There weren’t too many domestic spots left on our travel list, but Malacca was glaring at us from the top of the pile.  It was the travel that was daunting to us.  With direct flights from Penang currently on hold, we would have to brave the 6-hour highway ride to enjoy what we felt promised to be little more than a mini-Penang.  Last week, the stars aligned (Tim & Miles were out of pages in their passports so a trip to KL was in order, plus grandma Linda was in Penang to babysit kids, plus a random Tuesday public holiday) and we (Tim and I only) got in the car at 5am on Monday and headed south. We drove four hours to the embassy in Kuala Lumpur, and by 1pm we were back in the car for the quick 1.5 hour skip to Malacca.


We were right on one count, Malacca is small.  The main drag is about 2 miles long and caters mostly to tourists.  The city can be best explored on foot, and Tim and I revisited our past travel lives by spending our time walking walking walking.
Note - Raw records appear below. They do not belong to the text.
(** X5: for every stored intensity from -1000 to 1000 the gaussian kernel
    is odd and does not shrink when the intensity grows; it ranges from 23
    to 101 in the advanced engine and from 7 to 51 in [blur_engine.py]. *)
Theorem X5_kernel_is_odd_and_monotone (intensity intensity' : Z) :
  -1000 <= intensity -> intensity <= intensity' -> intensity' <= 1000 ->
  exists o o' k k' kb kb',
    opacity_of intensity = Some o /\ opacity_of intensity' = Some o'
    /\ BlurEngineAdvanced.kernel_size_of o = Some k
    /\ BlurEngineAdvanced.kernel_size_of o' = Some k'
    /\ BlurEngine.kernel_size_of o = Some kb
    /\ BlurEngine.kernel_size_of o' = Some kb'
    /\ k mod 2 = 1 /\ 23 <= k /\ k <= k' /\ k' <= 101
    /\ kb mod 2 = 1 /\ 7 <= kb /\ kb <= kb' /\ kb' <= 51.
Proof.
  intros Hlo Hle Hhi.
  destruct (strength_curve_facts intensity
              (strength_curve_range intensity ltac:(lia)))
    as (o & Ho & Hk & _).
  destruct (strength_curve_facts intensity'
              (strength_curve_range intensity' ltac:(lia)))
    as (o' & Ho' & Hk' & _).
  destruct (curves_facts intensity (curves_range intensity ltac:(lia)))
    as (o1 & Ho1 & _ & _ & Hkb & _).
  destruct (curves_facts intensity' (curves_range intensity' ltac:(lia)))
    as (o1' & Ho1' & _ & _ & Hkb' & _).
  assert (o1 = o) by congruence. assert (o1' = o') by congruence. subst o1 o1'.
  eexists o, o', _, _, _, _.
  do 6 (split; [eassumption|]).
  unfold Spec.kernel_size_truncated, Spec.clamp_intensity.
  set (p := Z.max 10 (Z.min 100 intensity)).
  set (p' := Z.max 10 (Z.min 100 intensity')).
  assert (Hp : 10 <= p /\ p <= p' /\ p' <= 100) by lia.
  assert (H86 : 8 <= 86 * p / 100 /\ 86 * p / 100 <= 86 * p' / 100
                /\ 86 * p' / 100 <= 86)
    by (Z.div_mod_to_equations; lia).
  assert (H48 : 4 <= 48 * p / 100 /\ 48 * p / 100 <= 48 * p' / 100
                /\ 48 * p' / 100 <= 48)
    by (Z.div_mod_to_equations; lia).
  split; [apply force_odd_odd|].
  split; [apply (force_odd_mono 23); lia|].
  split; [apply force_odd_mono; lia|].
  split; [apply (force_odd_mono _ 101); lia|].
  split; [apply force_odd_odd|].
  split; [apply (force_odd_mono 7); lia|].
  split; [apply force_odd_mono; lia|].
  apply (force_odd_mono _ 51). lia.
Qed.

Lemma X5_witness :
  (-1000 <= 10 /\ 10 <= 100 /\ 100 <= 1000)
  /\ exists o o' k k' kb kb',
      opacity_of 10 = Some o /\ opacity_of 100 = Some o'
      /\ BlurEngineAdvanced.kernel_size_of o = Some k
      /\ BlurEngineAdvanced.kernel_size_of o' = Some k'
      /\ BlurEngine.kernel_size_of o = Some kb
      /\ BlurEngine.kernel_size_of o' = Some kb'
      /\ k mod 2 = 1 /\ 23 <= k /\ k <= k' /\ k' <= 101
      /\ kb mod 2 = 1 /\ 7 <= kb /\ kb <= kb' /\ kb' <= 51.
Proof.
  split; [lia|]. apply (X5_kernel_is_odd_and_monotone 10 100); lia.
Defined.

(** X6: for every stored intensity from -1000 to 1000 the block of the
    pixelation is [3 + 27 * p / 100] pixels in the advanced engine and
    [2 + 18 * p / 100] in [blur_engine.py], rounded down, for the
    percentage [p] clamped to [10, 100]: from 5 to 30 and from 3 to 20.
    The size asked of the first [cv2.resize] is at least 1 and at most the
    size of the rectangle in each direction. *)
Theorem X6_pixelation_block (intensity : Z) :
  -1000 <= intensity <= 1000 ->
  let p := Spec.clamp_intensity intensity in
  exists o b bb,
    opacity_of intensity = Some o
    /\ BlurEngineAdvanced.pixel_size_of o = Some b
    /\ BlurEngine.pixel_size_of o = Some bb
    /\ b = 3 + 27 * p / 100 /\ 5 <= b <= 30
    /\ bb = 2 + 18 * p / 100 /\ 3 <= bb <= 20
    /\ forall extent, 1 <= extent ->
         1 <= Z.max 1 (extent / b) <= extent
         /\ 1 <= Z.max 1 (extent / bb) <= extent.
Proof.
  intros Hi p.
  destruct (curves_facts intensity (curves_range intensity Hi))
    as (o & Ho & _ & Hb & _ & Hbb).
  fold p in Hb, Hbb. exists o, (3 + 27 * p / 100), (2 + 18 * p / 100).
  assert (Hp : 10 <= p <= 100) by (unfold p, Spec.clamp_intensity; lia).
  assert (H27 : 2 <= 27 * p / 100 <= 27) by (Z.div_mod_to_equations; lia).
  assert (H18 : 1 <= 18 * p / 100 <= 18) by (Z.div_mod_to_equations; lia).
  split; [exact Ho|]. split; [exact Hb|]. split; [exact Hbb|].
  split; [reflexivity|]. split; [lia|]. split; [reflexivity|]. split; [lia|].
  intros extent Hextent.
  set (b := 3 + 27 * p / 100). set (bb := 2 + 18 * p / 100).
  assert (Hdiv : extent / b <= extent /\ extent / bb <= extent).
  { split; apply Z.div_le_upper_bound; nia. }
  lia.
Qed.

Lemma X6_witness :
  -1000 <= 90 <= 1000
  /\ exists o b bb,
      opacity_of 90 = Some o
      /\ BlurEngineAdvanced.pixel_size_of o = Some b
      /\ BlurEngine.pixel_size_of o = Some bb
      /\ b = 27 /\ bb = 18.
Proof.
  split; [lia|].
  destruct (X6_pixelation_block 90 ltac:(lia))
    as (o & b & bb & Ho & Hb & Hbb & Hbv & _ & Hbbv & _).
  exists o, b, bb. split; [exact Ho|]. split; [exact Hb|]. split; [exact Hbb|].
  split; [exact Hbv | exact Hbbv].
Defined.

(** X7: the stored intensity is clamped when it is used: for every stored
    intensity from -1000 to 1000, both engines return for a region what
    they return for the same region with its intensity brought into
    [10, 100]. *)
Theorem X7_out_of_range_intensity_acts_as_clamped {cv : CV2.Api}
    (frame : Numpy.ndarray) (region : BlurRegion.t) :
  -1000 <= region.(BlurRegion.intensity) <= 1000 ->
  let clamped :=
    BlurRegion.with_intensity region
      (Spec.clamp_intensity region.(BlurRegion.intensity)) in
  BlurEngineAdvanced.apply_blur_region frame region
  = BlurEngineAdvanced.apply_blur_region frame clamped
  /\ BlurEngine.apply_blur_region frame region
     = BlurEngine.apply_blur_region frame clamped.
Proof.
  intros Hi clamped.
  destruct (curves_facts _ (curves_range _ Hi)) as (o & Ho & Hclamped & _).
  unfold clamped. destruct region as [x y w h blur_type intensity pii s e].
  cbn [BlurRegion.intensity] in *.
  unfold BlurEngineAdvanced.apply_blur_region,
    BlurEngineAdvanced.apply_blur_region_returned,
    BlurEngineAdvanced.apply_blur_region_try,
    BlurEngine.apply_blur_region, BlurEngine.apply_blur_region_returned,
    BlurEngine.apply_blur_region_try, BlurRegion.with_intensity, clip.
  cbn [BlurRegion.x BlurRegion.y BlurRegion.width BlurRegion.height
       BlurRegion.blur_type BlurRegion.intensity].
  rewrite Ho, Hclamped. done.
Qed.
Down the main Jonker Street and through the little alleys full of homestays and shops selling flip flops and batik clothing; up along the muraled river walk that extended way beyond where the 2008 Lonely Planet said it ended; down to the coast and then an entire morning up and around the old forts on the south of the city.  Lanes were narrow and the weather was perfect.


Good thing walking makes one hungry because the other thing to do in Malacca is eat!  We had two very notable meals: the best ever tandoori chicken at road-side unassuming Pak Putra and a Nyonya meal at Nancy’s that left me with dreams of spicy lady’s fingers…and that Popiah!  We filled in the gaps with the famous chicken rice ball, pineapple tarts and cendol, cendol, cendol.  Kid-free, we booked a very nice room with a very big jacuzzi (then proceeded to talk about how much the kids would have loved the bath tub).  We had total relaxation under the mosquito net at Courtyard @ Heeren.


While the food did impress even us foodie Penangites, what’s most striking about Malacca is its rich history and role in the development of Malaysia.  The port city changed hands from Hindus to Chinese Muslims (building the Baba Nyonya heritage) to Portuguese to Dutch to British and finally hosted the Merdeka celebrations for Malaysia’s independence in the 1950s.  Each culture left their ruins, developments, culture and cuisine making it a truly interesting destination.  We loved Malacca and are so glad to have gotten a chance to experience it!